Only lines with the word "zlen" are needed; collect each of them from the listing below.

= Extracted information =
------------------------------
(** The outer loop: every line has at least one character. *)
Fixpoint parse_loop (fuel : nat) (source : option (list Z)) (buf : list Z) (end_ : Z)
    (lineno line result : Z) (rootp : option cf_om_node) : AM (Z * option cf_om_node) :=
  match fuel with
  | O => alift Undef
  | S fuel =>
      if line <? end_ then
        nl ← alift (scan (fun c => c =? 10) (S (Z.to_nat (end_ - line))) buf line end_);
        lend ← (if line <? nl then c ← alift (rdn buf (nl - 1)); mret (if c =? 13 then nl - 1 else nl)
                else mret nl);
        '(result, stop, rootp) ← parse_line source buf lineno line lend result rootp;
        if stop : bool then mret (result, rootp)
        else parse_loop fuel source buf end_ (u32 (lineno + 1)) (nl + 1) result rootp
      else mret (result, rootp)
  end.

Definition cf_om_parse (source : option (list Z)) (buf : list Z) (len : Z)
    (rootp : option cf_om_node) : AM (Z * option cf_om_node) :=
  parse_loop (S (Z.to_nat len)) source buf len 1 0 CFEMPTY rootp.
End conf_om.

(** ** Matching a node's name against a pattern *)

(** The offsets reached by [while (pat < patend && key < fullkeyend && *pat == *key)]. *)
Fixpoint same_run (fuel : nat) (pattern : list Z) (pat patend : Z) (fullkey : list Z)
    (key fullkeyend : Z) : outcome (Z * Z) :=
  match fuel with
  | O => Undef
  | S fuel =>
      if (pat <? patend) && (key <? fullkeyend) then
        a ← rdn pattern pat; b ← rdn fullkey key;
        if a =? b then same_run fuel pattern (pat + 1) patend fullkey (key + 1) fullkeyend
        else Ret (pat, key)
      else Ret (pat, key)
  end.

(** [if ( *p ) ++p;] *)
Definition step_over (s : list Z) (p : Z) : outcome Z :=
  c ← rdn s p; Ret (if negb (c =? 0) then p + 1 else p).

(** The loop, with the last values of [keyend] and [patend]. *)
Fixpoint match_loop (fuel : nat) (pattern : list Z) (pattern_end : Z) (fullkey : list Z)
    (fullkeyend : Z) (pat key : Z) (keyend patend : option Z) : outcome Z :=
  match fuel with
  | O => Undef
  | S fuel =>
      let finish := fun (keyend patend : option Z) =>
        match patend with
        | None => -1
        | Some _ => match keyend with
                    | Some e => if (e =? fullkeyend) && (pat =? pattern_end) then 1 else 0
                    | None => 0
                    end
        end in
      if (pat <? pattern_end) && (key <=? fullkeyend) then
        e ← cf_find_keyend (drop (Z.to_nat key) fullkey) (fullkeyend - key);
        match e with
        | None => Ret (finish None patend)
        | Some e =>
            let ke := key + e in
            pe ← cf_find_keypattern_end (drop (Z.to_nat pat) pattern) (pattern_end - pat);
            match pe with
            | None => Ret (finish (Some ke) None)
            | Some pe =>
                let pe := pat + pe in
                c0 ← rdn pattern pat;
                if c0 =? chr "*" then
                  c1 ← rdn pattern (pat + 1);
                  if c1 =? chr "*" then Ret 1
                  else
                    pat ← step_over pattern pe; key ← step_over fullkey ke;
                    match_loop fuel pattern pattern_end fullkey fullkeyend pat key (Some ke) (Some pe)
                else
                  '(p, k) ← same_run (S (Z.to_nat (pe - pat))) pattern pat pe fullkey key fullkeyend;
                  if negb (p =? pe) || negb (k =? ke) then Ret 0
                  else
                    pat ← step_over pattern p; key ← step_over fullkey k;
                    match_loop fuel pattern pattern_end fullkey fullkeyend pat key (Some ke) (Some pe)
            end
        end
      else Ret (finish keyend patend)
  end.

Definition cf_om_match (pattern : list Z) (node : option cf_om_node) : outcome Z :=
  match node with
  | None => Ret 0
  | Some node =>
      match node_fullkey node with
      | None => Ret 0
      | Some fullkey =>
          c ← rd pattern;
          if c =? 0 then Ret (-1)
          else
            pn ← strlen pattern; kn ← strlen fullkey;
            match_loop (S (S (Z.to_nat pn))) pattern pn fullkey kn 0 0 None (Some 0)
      end
  end.

(** ** Iteration *)

(** [stack] has room for 20 entries of a node and an index; an entry that was
    never written is [None]. *)
Definition ITER_STACK : Z := 20.
Record cf_om_iterator : Type := Iter {
  it_node : option cf_om_node;
  sp : Z;
  stack : list (option cf_om_node * Z)
}.

Definition cf_om_iter_start (stack0 : list (option cf_om_node * Z)) (root : option cf_om_node)
    : cf_om_iterator :=
  Iter root 0 (<[0%nat := (root, 0)]> stack0).

(** Storing outside the array is undefined. *)
Definition stack_put (i : Z) (e : option cf_om_node * Z) (st : list (option cf_om_node * Z))
    : outcome (list (option cf_om_node * Z)) :=
  if (0 <=? i) && (i <? zlen st) then Ret (<[Z.to_nat i := e]> st) else Undef.

(** The [while (1)] loop of [cf_om_iter_next]: [sp] decreases in every round but
    the last. *)
Fixpoint iter_loop (fuel : nat) (it : cf_om_iterator) : outcome (Z * cf_om_iterator) :=
  match fuel with
  | O => Undef
  | S fuel =>
      '(p, i) ← or_undef (stack it @@ sp it);
      parent ← or_undef p;
      st ← stack_put (sp it) (p, u32 (i + 1)) (stack it);
      if i <? nodc parent then
        c ← or_undef (nodv parent @@ i);
        match c with
        | None => Ret (-1, Iter None (sp it) st)
        | Some child =>
            if zlen st <=? sp it then Ret (-1, Iter c (sp it) st)
            else
              let sp' := sp it + 1 in
              st ← stack_put sp' (c, 0) st;
              Ret (0, Iter c sp' st)
        end
      else if negb (sp it =? 0) then iter_loop fuel (Iter (it_node it) (sp it - 1) st)
      else Ret (0, Iter None (sp it) st)
  end.

Definition cf_om_iter_next (it : cf_om_iterator) : outcome (Z * cf_om_iterator) :=
  match it_node it with
  | None => Ret (0, it)
  | Some _ => iter_loop (S (Z.to_nat (sp it))) it
  end.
------------------------------
= Output =
  if (0 <=? i) && (i <? zlen st) then Ret (<[Z.to_nat i := e]> st) else Undef.
            if zlen st <=? sp it then Ret (-1, Iter c (sp it) st)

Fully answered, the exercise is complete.